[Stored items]
(** A result of [run]: the session or transaction it belongs to, its
    records, and where its iteration stands.  A live result can still be
    read; an exhausted one has been read to the end (reading it again gives
    nothing); a consumed one was discarded when its session or transaction
    ended, and reading it raises. *)
Inductive owner : Type :=
  | OSession (s : nat)
  | OTx (t : nat).

Inductive res_state : Type := RLive | RExhausted | RConsumed.

Record result_obj : Type := ResultObj {
  res_owner : owner;
  res_records : list record;
  res_state_of : res_state }.

#[export] Instance owner_eq_dec : EqDecision owner.
Proof. solve_decision. Defined.

#[export] Instance res_state_eq_dec : EqDecision res_state.
Proof. solve_decision. Defined.

Inductive event : Type :=
  | EvDriver (d : nat)
  | EvSession (s d : nat)
  | EvRun (s : nat) (q : string)
  | EvBegin (t s : nat)
  | EvTxRun (t : nat) (q : string)
  | EvCommit (t : nat)
  | EvRollback (t : nat)
  | EvSessionClose (s : nat)
  | EvDriverClose (d : nat).

#[export] Instance event_eq_dec : EqDecision event.
Proof. solve_decision. Defined.

Record world : Type := World {
  w_server : server;
  w_drivers : gmap nat driver_obj;
  w_sessions : gmap nat session_obj;
  w_txs : gmap nat tx_obj;
  w_results : gmap nat result_obj;
  w_next : nat;
  w_log : list event }.

Abbreviation M := (stM world exn).

(** The server's store in a world. *)
Notation "'store' w" := (srv_graph (w_server w)) (at level 10, w at level 9) : neo_scope.
Open Scope neo_scope.

(** A server holding [g], reachable or not, accepting [auth], before any
    object of the client exists. *)
Definition boot_world (g : graph) (up : bool) (auth : string * string) : world :=
  {| w_server := Server g up auth; w_drivers := ∅; w_sessions := ∅; w_txs := ∅; w_results := ∅;
     w_next := 0; w_log := [] |}.

(** ** Updating the world *)

Definition log_event (ev : event) (w : world) : world :=
  {| w_server := w_server w; w_drivers := w_drivers w; w_sessions := w_sessions w;
     w_txs := w_txs w; w_results := w_results w; w_next := w_next w; w_log := w_log w ++ [ev] |}.

Definition set_driver (d : nat) (dv : driver_obj) (w : world) : world :=
  {| w_server := w_server w; w_drivers := <[d := dv]> (w_drivers w); w_sessions := w_sessions w;
     w_txs := w_txs w; w_results := w_results w; w_next := w_next w; w_log := w_log w |}.

Definition set_session (s : nat) (so : session_obj) (w : world) : world :=
  {| w_server := w_server w; w_drivers := w_drivers w; w_sessions := <[s := so]> (w_sessions w);
     w_txs := w_txs w; w_results := w_results w; w_next := w_next w; w_log := w_log w |}.

Definition set_tx (t : nat) (tx : tx_obj) (w : world) : world :=
  {| w_server := w_server w; w_drivers := w_drivers w; w_sessions := w_sessions w;
     w_txs := <[t := tx]> (w_txs w); w_results := w_results w; w_next := w_next w; w_log := w_log w |}.

Definition set_graph (g : graph) (w : world) : world :=
  {| w_server := Server g (srv_up (w_server w)) (srv_auth (w_server w));
     w_drivers := w_drivers w; w_sessions := w_sessions w;
     w_txs := w_txs w; w_results := w_results w; w_next := w_next w; w_log := w_log w |}.

Definition bump (w : world) : world :=
  {| w_server := w_server w; w_drivers := w_drivers w; w_sessions := w_sessions w;
     w_txs := w_txs w; w_results := w_results w; w_next := S (w_next w); w_log := w_log w |}.

Definition set_result (r : nat) (ro : result_obj) (w : world) : world :=
  {| w_server := w_server w; w_drivers := w_drivers w; w_sessions := w_sessions w;
     w_txs := w_txs w; w_results := <[r := ro]> (w_results w); w_next := w_next w; w_log := w_log w |}.

(** The end of a session or transaction discards its live results. *)
Definition discard (o : owner) (ro : result_obj) : result_obj :=
  if decide (res_owner ro = o /\ res_state_of ro = RLive)
  then ResultObj (res_owner ro) (res_records ro) RConsumed else ro.

Definition discard_results (o : owner) (w : world) : world :=
  {| w_server := w_server w; w_drivers := w_drivers w; w_sessions := w_sessions w;
     w_txs := w_txs w; w_results := discard o <$> w_results w; w_next := w_next w; w_log := w_log w |}.

Definition st_modify (f : world -> world) : M unit := fun w => (Ok tt, f w).

(** A fresh object id. *)
Definition alloc : M nat := fun w => (Ok (w_next w), bump w).

(** ** Looking objects up *)

Definition open_driver (d : nat) : M driver_obj :=
  fun w => match w_drivers w !! d with
           | Some dv => if drv_open dv then (Ok dv, w) else (Err DriverError, w)
           | None => (Err DriverError, w)
           end.

Definition open_session (s : nat) : M session_obj :=
  fun w => match w_sessions w !! s with
           | Some so => if ses_open so then (Ok so, w) else (Err SessionError, w)
           | None => (Err SessionError, w)
           end.

Definition open_tx (t : nat) : M tx_obj :=
  fun w => match w_txs w !! t with
           | Some tx => if tx_open tx then (Ok tx, w) else (Err SessionError, w)
           | None => (Err SessionError, w)
           end.

(** The first contact with the server: reachable, and the credentials of
    the driver accepted. *)
Definition connect (dv : driver_obj) : M unit :=
  fun w => if srv_up (w_server w) then
             if decide (drv_auth dv = srv_auth (w_server w)) then (Ok tt, w)
             else (Err AuthError, w)
           else (Err ServiceUnavailable, w).

(** ** The driver's API *)

Definition supported_scheme (uri : string) : bool :=
  String.prefix "bolt://" uri || String.prefix "bolt+s://" uri ||
  String.prefix "bolt+ssc://" uri || String.prefix "neo4j://" uri ||
  String.prefix "neo4j+s://" uri || String.prefix "neo4j+ssc://" uri.

(** [GraphDatabase.driver(uri, auth=(user, password))]. *)
Definition graphdb_driver (uri : string) (auth : string * string) : M nat :=
  if supported_scheme uri then
    d ← alloc;
    st_modify (set_driver d (DriverObj uri auth true));;
    st_modify (log_event (EvDriver d));;
    mret d
  else st_raise ConfigurationError.

(** [driver.session()]. *)
Definition driver_session (d : nat) : M nat :=
  _ ← open_driver d;
  s ← alloc;
  st_modify (set_session s (SessionObj d true false));;
  st_modify (log_event (EvSession s d));;
  mret s.
(** C14: the driver is lazy (spec §4.1 expects [open] to fail): against an
    unreachable server, or one that rejects the credentials, [__init__]
    and [__enter__] succeed, and the block raises [ServiceUnavailable] or
    [AuthError] at its first call that reaches the server, whatever the
    calls after it; the store is unchanged, and the session and then the
    driver are still released. *)
Theorem with_connection_unconnected uri user password c cs w :
  supported_scheme uri = true ->
  srv_up (w_server w) = false \/ (user, password) <> srv_auth (w_server w) ->
  contacts_server c = true ->
  let r := with_connection uri user password (fun conn => do_calls conn (c :: cs)) w in
  r.1 = Err (if srv_up (w_server w) then AuthError else ServiceUnavailable) /\
  store r.2 = store w /\
  w_log r.2 = w_log w ++ [EvDriver (w_next w); EvSession (S (w_next w)) (w_next w);
                          EvSessionClose (S (w_next w)); EvDriverClose (w_next w)].
Proof.
  intros Huri Hfail Hc r. unfold r. rewrite with_connection_enter by done.
  unfold st_finally. cbn [do_calls]. rewrite stM_bind_run.
  rewrite (do_call_unconnected _ (S (w_next w)) (w_next w) false (DriverObj uri (user, password) true)
             _ _ (if srv_up (w_server w) then AuthError else ServiceUnavailable));
    [|done|by cbn; rewrite lookup_insert_eq|by cbn; rewrite lookup_insert_eq|done| |done].
  2:{ unfold connect. cbn. destruct (srv_up _); [rewrite decide_False|]; naive_solver. }
  cbv [entered_conn]. destruct (exit_live _ _ _ _ (enter_live uri user password w)) as (dv & _ & _ & ->).
  split_and!; [done|done|]. simpl. by rewrite <- !app_assoc.
Qed.

Lemma with_connection_unconnected_witness :
  let r := with_connection fixture_uri "neo4j" "wrong" (fun conn => do_calls conn fixture_calls)
             fixture_world in
  r.1 = Err (if srv_up (w_server fixture_world) then AuthError else ServiceUnavailable) /\
  store r.2 = store fixture_world /\
  w_log r.2 = w_log fixture_world ++ [EvDriver 0; EvSession 1 0; EvSessionClose 1; EvDriverClose 0].
Proof.
  apply (with_connection_unconnected _ _ _ (CallCreateNode "Person" [("name", VStr "Ann")]));
    [reflexivity|right; by_decide|reflexivity].
Defined.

| TASK PROMPT |
Print, from the entries above, the line with "Definition st_modify (f", the line with "fun w => match w_sessions w !! s with" and all lines between them, exactly and with nothing else.

| ANSWER AREA |
Definition st_modify (f : world -> world) : M unit := fun w => (Ok tt, f w).

(** A fresh object id. *)
Definition alloc : M nat := fun w => (Ok (w_next w), bump w).

(** ** Looking objects up *)

Definition open_driver (d : nat) : M driver_obj :=
  fun w => match w_drivers w !! d with
           | Some dv => if drv_open dv then (Ok dv, w) else (Err DriverError, w)
           | None => (Err DriverError, w)
           end.

Definition open_session (s : nat) : M session_obj :=
  fun w => match w_sessions w !! s with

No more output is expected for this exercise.